Center for Pharmacoepidemiology, Department of Medicine, Karolinska Institutet, Stockholm, Sweden.
Menopause. 2013 Feb;20(2):146-51. doi: 10.1097/gme.0b013e3182611590.
This work aims to determine whether discontinuation of hormone therapy (HT) in perimenopausal and postmenopausal women is associated with an increased risk of initiating antidepressant therapy.
A population-based cohort study was conducted using data from the Swedish Prescribed Drug Register and the Total Population Register for the period July 2005 to June 2009. We included women aged 45 to 70 years who had used HT continuously for more than 6 months before July 2008. Women with previous use of antidepressants since July 2005 were excluded. We compared the incidence rates of initiating antidepressant therapy during HT and after withdrawal of HT. The women were followed from July 2008 until the first dispensing of antidepressants, restart of HT, migration, death, or end of the study period, whichever occurred first. Poisson regression analysis was used to estimate the incidence rate ratios adjusting for potential confounders (age, calendar time, duration of HT use, and number of HT prescriptions).

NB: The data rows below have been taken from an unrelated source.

(** * Session supervisor, closing-keyword detector, audio gate and
      transcript viewer of the voice-agent demo

    The development follows the repository:
    - [PyStr]: the Python string operations the guide's excerpts use
      ([str.lower], [in]);
    - [Supervisor]: the three excerpts of the end-of-conversation guide
      ([signal_handler], [on_agent_response], [wait_with_timeout]);
    - [Shutdown]: runs of the supervisor under any number of interrupts;
    - [AudioGate]: the half-duplex microphone gate
      ([EchoCancellationAudioInterface]);
    - [ControlTower]: [handleViewTranscript] of the dashboard;
    - [Dashboard]: the other functions of ControlTower.tsx;
    - [Session]: the excerpts over a whole conversation. *)

From Stdlib Require Import List String Ascii Bool NArith ZArith QArith Qminmax Lia
  DecimalString.
Import ListNotations.

(* ================================================================== *)
(** * Python strings                                                    *)
(* ================================================================== *)

Module PyStr.

Local Open Scope N_scope.
Local Open Scope list_scope.

(** A Python [str] is a sequence of Unicode code points. *)
Definition str := list N.

(** A literal of the source, written with ASCII characters only. *)
Definition lit (s : string) : str := map N_of_ascii (list_ascii_of_string s).

(** An f-string [f"<prefix>{e}"] with an ASCII prefix. *)
Definition fmt (prefix : string) (e : str) : str := lit prefix ++ e.

(** [str.lower()] on one code point: the Basic Latin capitals, the Latin-1
    capitals (U+00C0..U+00DE but the multiplication sign U+00D7), and the two
    French capitals outside Latin-1 (U+0152, U+0178).  Other code points are
    left as they are. *)
Definition lower_cp (c : N) : N :=
  if (65 <=? c) && (c <=? 90) then c + 32
  else if (192 <=? c) && (c <=? 222) && negb (c =? 215) then c + 32
  else if c =? 338 then 339
  else if c =? 376 then 255
  else c.

Definition lower (s : str) : str := map lower_cp s.

Fixpoint starts_with (k s : str) : bool :=
  match k, s with
  | [], _ => true
  | _ :: _, [] => false
  | a :: k', b :: s' => (a =? b) && starts_with k' s'
  end.

(** [k in s] for two strings: [k] occurs in [s] as a contiguous run. *)
Fixpoint contains (k s : str) : bool :=
  starts_with k s ||
  match s with
  | [] => false
  | _ :: s' => contains k s'
  end.

(** The spec's words: [k] is a substring of [s]. *)
Definition substring (k s : str) : Prop :=
  exists pre post, s = pre ++ k ++ post.

(** The spec's words: a case-insensitive substring match compares both
    sides with their case folded. *)
Definition ci_substring (k s : str) : Prop :=
  substring (lower k) (lower s).

End PyStr.

(* ================================================================== *)
(** * Session supervisor (end-of-conversation guide)                    *)
(* ================================================================== *)

Module Supervisor.

Import PyStr.
Local Open Scope N_scope.
Local Open Scope list_scope.

(** ** Opaque calls

    [conversation.end_session()], [conversation.wait_for_session_end()] and
    the transcript write are calls into the SDK and the runtime.  All the
    excerpts see of such a call is how it ends and after how long
    (milliseconds). *)
Inductive behaviour :=
| Returns (d : N)            (* returns after [d] ms *)
| Raises (d : N) (e : str)   (* raises [Exception(e)] after [d] ms *)
| Hangs.                     (* never comes back *)

Definition duration (b : behaviour) : option N :=
  match b with
  | Returns d | Raises d _ => Some d
  | Hangs => None
  end.

Inductive callee := EndSession | WaitForSessionEnd | SaveTranscript.

Inductive thread := WaitThread | EndThread (k : nat).

(** What an observer of the process sees. *)
Inductive event :=
| Sigint                          (* the interpreter runs the SIGINT handler *)
| Print (s : str)                 (* [print(s)] *)
| FlagSet                         (* [shutdown_flag.set()] *)
| Start (th : thread)             (* [th.start()] *)
| Call (f : callee)               (* [f] is entered *)
| Done (f : callee)               (* [f] returned *)
| Raised (f : callee) (e : str)   (* [f] raised [Exception(e)] *)
| Assign (id : str)               (* [conversation_id = id] *)
| Joined (th : thread)            (* [th.join(...)] came back, [th] is over *)
| JoinTimeout (th : thread)       (* [th.join(timeout)] came back on the timeout *)
| Exit (code : Z).                (* [os._exit(code)] *)

Inductive liveness := Alive | Exited (code : Z) | Blocked.

(** The process: a clock, the globals of the script, the log of what
    happened so far, and what the background threads will do later. *)
Record proc := mkProc {
  now : N;
  shutdown_flag : bool;
  conversation_id : option str;
  transcript : list (str * str);
  threads : list (thread * option N);   (* when each started thread is over *)
  trace : list (N * event);             (* oldest first *)
  pending : list (N * event);           (* future events of the threads, by time *)
  status : liveness
}.

Definition boot : proc :=
  mkProc 0 false None [] [] [] [] Alive.

(** The spec's three-valued supervisor state, read off the process. *)
Inductive SupervisorState := Running | ShuttingDown | Terminated.

Definition supervisor_state (p : proc) : SupervisorState :=
  match status p with
  | Exited _ => Terminated
  | _ => if shutdown_flag p then ShuttingDown else Running
  end.

(** The environment fixes how every opaque call of a run behaves.  The
    handler may run more than once, so its calls are numbered by the
    invocation that makes them. *)
Inductive shutdown_path := Normal | Handler (k : nat).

Of the 101,911 women enrolled in the cohort, 39.8% discontinued HT during follow-up. Discontinuation of HT was associated with an increased risk of antidepressant use (incidence rate ratio, 1.24; 95% CI, 1.11-1.38). Women 65 years or older and women who had used HT for 3 years or more had the highest risk estimates, but effect modification by age and duration was not significant.
We found a slightly increased risk in the use of antidepressant therapy after discontinuation of HT.
本研究旨在确定绝经前期和绝经后妇女停止激素治疗(HT)是否与开始抗抑郁治疗的风险增加相关。
本研究采用基于人群的队列研究,数据来源于瑞典处方药物登记处和全人群登记处,研究对象为 2005 年 7 月至 2009 年 6 月期间年龄在 45 至 70 岁之间、连续使用 HT 超过 6 个月且在 2008 年 7 月之前未使用过抗抑郁药物的女性。我们比较了 HT 期间和停止 HT 后开始使用抗抑郁药物的发生率。从 2008 年 7 月开始对女性进行随访,直至首次开出抗抑郁药物、重新开始 HT、移民、死亡或研究结束,以先发生者为准。采用泊松回归分析,调整了潜在混杂因素(年龄、日历时间、HT 使用持续时间和 HT 处方数量)后,估计发病率比值比。
在纳入的 101911 名女性队列中,39.8%在随访期间停止了 HT。停止 HT 与抗抑郁药使用风险增加相关(发病率比值比,1.24;95%CI,1.11-1.38)。65 岁及以上的女性和使用 HT 3 年或以上的女性风险估计值最高,但年龄和持续时间的效应修饰不显著。
我们发现 HT 停止后使用抗抑郁药物治疗的风险略有增加。